Politifact: Smear By Association

Politifact long ago gave up any claim to being non-partisan, at least among people who pay attention.   Fact-checking Politi”fact” is itself a target-rich environment for fact-checkers and “progressive” dogma-untanglers.

This year, they were kind of sly about it – the “winner” was “the “online smear machine” that attempted to “take down Parkland students.”

They’re referring mostly to Alex Jones’ reprehensible claims that the Parkland massacre was a setup and that the kids are “crisis actors”, and the small but vocal social media crowd that echoed the claim.

Of course, this brings up a logical problem, and a condundrum

First the logical problem, as David Harsanyi points out in Federalist:  –

Although I know of numerous Twitter accounts that have accused gun-rights advocates of being “terrorists,” many of them featuring blue checkmarks, I can’t recall a single conservative in Congress, anyone in the National Rifle Association, or any other mainstream right-wing group accusing the Parkland kids of being “crisis actors.” I do recall a single article on RedState questioning David Hogg’s actions the day of the mass shooting, which was quickly corrected and apologized for.

Yet PolitiFact spends much of its time detailing the Parkland kids’ cause by highlighting their political opponents who have nothing to do with the smear, implicitly linking them to the “Lie of the Year.” The piece is framed in a way that intimates that anyone contesting the Parkland kids’ political cause is now in league with the online mob – and Russian bots!

By the way, even if we allow that kids who experience this tragedy should dictate the contours of a policy debate, it is worth noting that there are “Parkland kids” who hold diverging opinions regarding the Second Amendment and arming teachers. They are largely ignored by the media.

It’s not the kids’ fault that they find themselves the focus of ugliness on social media. It’s the fault of those who attack them and the adults who exploit them for political causes. Young people should be given some leeway in their activism, even if they say ridiculous things—and David Hogg and other leaders of the March for Our Lives movement often say things that aren’t even in the proximity of the truth. There is no need for ad hominemattacks. But the “Parkland kids” were also given a massive stage on which to offer their uncontested emotionalism to drive the debate. Kids or not, Americans have every right to challenge their contentions.

And Politifact using Jones as the figurehead of this criticism is a strawman that tries to paint all criticism of Hogg and company as the same breed of crazy.   And yet Hogg and the rest of the kids that’ve been propped up with liberal plutocrat money deserve criticism; they are little petty tyrants in the making, and they are serial liars to boot.

Now the conundrum; without Politifact to tell people who Alex Jones was and what he was claiming, would anyone outside the alt-“right” fever swamp have ever heard of him?

The “online smear machine” is an amorphous and ugly entity that isn’t confined to any ideology and spares virtually no one in the public eye. But any way you look at it, imbuing it with an importance it doesn’t deserve isn’t doing public discourse any favors. Even if it makes conservatives look bad.

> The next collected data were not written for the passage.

(** ** Properties *)

(** A request for an object of somebody else goes once to
    each of the five machines but this one. When the network took [n > 0] of
    the copies the request is pending with [sentCount = n] and nothing else
    happens; when it took none the request is dropped and served here. *)
Theorem ask_others_spec fill alone s : Inv s → good_fill fill →
  let p := fill (nextAddr s) (pendingRequestCount s) in
  fits_mail (request_text p) 0 = true →
  ∃ ms s1, sent_to (addressees 0 5) (request_text p) ms ∧ Inv s1 ∧ same_tables s s1 ∧
    outbox s1 = outbox s ++ ms ∧
    if accepted ms =? 0 then
      pendingRequests s1 = pendingRequests s ∧ ask_others fill alone s = alone s1
    else
      pendingRequests s1 = pendingRequests s ++ [with_sentCount (accepted ms) p] ∧
      ask_others fill alone s = Done ((), s1).
Proof.
  intros Hi Hf p Hfit. destruct (push_new_Inv fill s Hi Hf) as [Hi1 Hp1]. fold p in Hi1, Hp1.
  set (s0 := mkServer _ _ _ _ _ _ _ _) in Hi1, Hp1.
  assert (ask_others fill alone s =
    (let! awake := sendPendingRequest p in
     if awake : bool then ret () else deletePendingRequestPointer p ;;; alone) s0) as -> by done.
  assert (∀ p', p' ∈ pendingRequests s → self p' ≠ self p) as Hnew.
  { intros p' Hp' He. assert (self p = nextAddr s) as Ha by apply Hf.
    pose proof (pw_next _ (inv_pending _ Hi)) as Hn. rewrite Forall_forall in Hn.
    specialize (Hn _ Hp'). lia. }
  pose proof (wp_no_fault _ _ _ (sendPendingRequest_spec no_fault p s0 (fits_mail_sendable _ _ _ Hfit)))
    as (ok & s1 & Hs & ms & -> & Hp & Ht & Hpc & Hna & Ho & Hms).
  pose proof (wp_done _ _ _ _ _ _ (sendPendingRequest_safe p s0 Hi1 Hp1) Hs) as (His & _ & _).
  rewrite (bind_Done _ _ _ _ _ Hs). cbn in Hp. unfold upd_req in Hp. rewrite fmap_app in Hp.
  fold (upd_req (with_sentCount (accepted ms) p) (pendingRequests s)) in Hp.
  rewrite upd_req_absent in Hp by done. cbn in Hp. rewrite decide_True in Hp by done.
  destruct (accepted ms =? 0) eqn:Hacc; cbn [negb].
  2: { exists ms, s1. rewrite Hacc. by split_and!. }
  assert (self <$> pendingRequests s1 = (self <$> pendingRequests s) ++ [self p]) as Hl
    by (rewrite Hp, fmap_app; done).
  assert (self p ∉ self <$> pendingRequests s) as Hnin.
  { intros (q & Hq & Hin)%list_elem_of_fmap. by apply (Hnew q). }
  destruct (find_self_snoc _ _ _ Hl Hnin) as (Hfind & Hlen & _).
  destruct (deletePendingRequest_spec (Z.of_nat (length (self <$> pendingRequests s))) s1 His)
    as (s2 & Hd & Hi2 & Ht2 & Hp2); [lia|].
  exists ms, s2. rewrite Hacc. split_and!; [exact Hms|done|by eapply same_tables_trans| | |].
  - change (outbox s) with (outbox s0). rewrite <- Ho. by eapply deletePendingRequest_outbox.
  - rewrite Hp2, Hp, Nat2Z.id, length_fmap, delete_middle. by rewrite app_nil_r.
  - rewrite (bind_Done _ _ s1 () s2); [done|]. unfold deletePendingRequestPointer.
    rewrite (bind_Done get _ _ _ _ eq_refl). cbn zeta. rewrite Hfind.
    by rewrite (proj2 (Z.eqb_neq _ (-1))) by lia.
Qed.

End server.

(** ** The first state *)

(** The globals at the start: empty tables and three fresh bitmaps. *)
Definition initial_server (mem : nat → Z) : outcome Server :=
  let? b1 := new_BitMap mem lockTableSize in
  let? b2 := new_BitMap mem CVTableSize in
  let? b3 := new_BitMap mem MVTableSize in
  Done (mkServer 0 0 [] (mkSlots b1 []) (mkSlots b2 []) (mkSlots b3 []) 0 []).

Lemma fresh_slots_wf {T} {named : Named T} (ok : T → Prop) mem n : 0 <= n →
  ∃ b, new_BitMap mem n = Done b ∧ slots_wf n ok (mkSlots b []).
Proof.
  intros Hn. destruct (new_BitMap_clear mem n Hn) as (b & Hb & Hwf & Hnb & Hu).
  exists b. split; [done|]. assert (∀ i (x : T), ¬ entry (mkSlots b []) i x) as Hno by (by intros ? ? []).
  constructor; cbn; [done|done|lia| |by intros ? ? ? ? []%Hno|by intros ? ? []%Hno].
  intros i Hi. rewrite Hu by done. split; [done|]. by intros [? []%Hno].
Qed.

Lemma initial_server_Inv mem : ∃ s, initial_server mem = Done s ∧ Inv s ∧
  pendingRequests s = [] ∧ outbox s = [] ∧
  slot_vec (serverLocks s) = [] ∧ slot_vec (serverCVs s) = [] ∧ slot_vec (serverMVs s) = [].
Proof.
  unfold initial_server.
  destruct (fresh_slots_wf lock_ok mem lockTableSize ltac:(done)) as (b & -> & ?).
  destruct (fresh_slots_wf cv_ok mem CVTableSize ltac:(done)) as (b2 & -> & ?).
  destruct (fresh_slots_wf mv_ok mem MVTableSize ltac:(done)) as (b3 & -> & ?).
  eexists. split; [done|]. split; [|done]. constructor; [done..|].
  constructor; cbn; by constructor.
Qed.

Lemma initial_Inv mem : ∃ s, initial_server mem = Done s ∧ Inv s.
Proof.
  destruct (initial_server_Inv mem) as (s & Hs & Hi & _). exact (ex_intro _ s (conj Hs Hi)).
Qed.

(** ** Runs on concrete servers *)

(** A server alone on machine 0: no other server is up. *)
Definition lone_env : ServerEnv := {|
  netAddr := 0; threadID := 0; up := λ _ m, 4 <? m; garbage := 0; stale := λ x, x
|}.

(** The state after [m], from [s]. *)
Definition after {A} (m : M Server A) (s : outcome Server) : outcome Server :=
  let? s := s in let? r := m s in Done r.2.

(** A state of a run, for the examples: the empty server if it stopped. *)
Definition state_or_empty (o : outcome Server) : Server :=
  match o with
  | Done s => s
  | Fault _ => mkServer 0 0 [] (mkSlots (mkBitMap 0 0 []) []) (mkSlots (mkBitMap 0 0 []) [])
                 (mkSlots (mkBitMap 0 0 []) []) 0 []
  end.

Lemma after_Inv {A} (m : M Server A) (o : outcome Server) : safe m →
  (∃ s, o = Done s ∧ Inv s) → (∃ s, after m o = Done s) → ∃ s, after m o = Done s ∧ Inv s.
Proof.
  intros Hm (s & -> & Hi) [s' Hs']. exists s'. split; [done|]. unfold after in Hs'. cbn in Hs'.
  destruct (m s) as [[a s1]|f] eqn:Hr; [|done]. injection Hs' as <-.
  by destruct (wp_done _ _ _ _ _ _ (Hm s Hi) Hr).
Qed.

Lemma state_or_empty_Inv o : (∃ s, o = Done s ∧ Inv s) → Inv (state_or_empty o).
Proof. by intros (s & -> & ?). Qed.

(** The empty server. *)
Definition empty_server : Server := Eval vm_compute in state_or_empty (initial_server (λ _, 0)).

Lemma empty_server_Inv : Inv empty_server.
Proof.
  replace empty_server with (state_or_empty (initial_server (λ _, 0))) by (vm_compute; reflexivity).
  apply state_or_empty_Inv, initial_Inv.
Qed.

(** A server on machine 0 whose neighbours 1 and 2 are up. *)
Definition busy_env : ServerEnv := {|
  netAddr := 0; threadID := 0; up := λ _ m, (m <? 3) || (4 <? m); garbage := 0; stale := λ x, x
|}.

Definition example_fill (a : nat) (n : Z) : PendingRequest :=
  mkPendingRequest a 7 1 SC_Acquire "" 105 (-1) (-1) (-1) 0 (-1) 0 n.

Lemma ask_others_spec_witness : ∃ ms s1,
  sent_to (E := busy_env) [1; 2; 3; 4] "14 1 0 7 1 105" ms ∧ Inv s1 ∧ same_tables empty_server s1 ∧
  outbox s1 = ms ∧
  if accepted ms =? 0 then
    pendingRequests s1 = [] ∧ ask_others (E := busy_env) example_fill (ret ()) empty_server = Done ((), s1)
  else
    pendingRequests s1 = [with_sentCount (accepted ms) (example_fill 0 0)] ∧
    ask_others (E := busy_env) example_fill (ret ()) empty_server = Done ((), s1).
Proof.
  exact (ask_others_spec (E := busy_env) example_fill (ret ()) empty_server empty_server_Inv
           (λ a n, conj eq_refl eq_refl) eq_refl).
Defined.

And finally – given that almost nobody in this country hears about Alex Jones except when the media expresses its high dudgeon over him, are his antics really “the biggest lie” of the year?  Or even the biggest lie about the Parkland massacre?

It’s debatable, in fact, that it was even the most significant lie disseminated about the mass shooting at Marjorie Stoneman Douglas High. The sheriff of Broward County, after all, was featured at the widely covered CNN anti-gun rally where he misled the nation about the failures, cowardice, and incompetence that allowed the shooting to occur. And the sheriff of Broward County isn’t some random Twitter troll.


Further evidence that the mainstream media needs to be distrusted but verified – and then, especially on hot-button topics like this, almost invariably distrusted some more.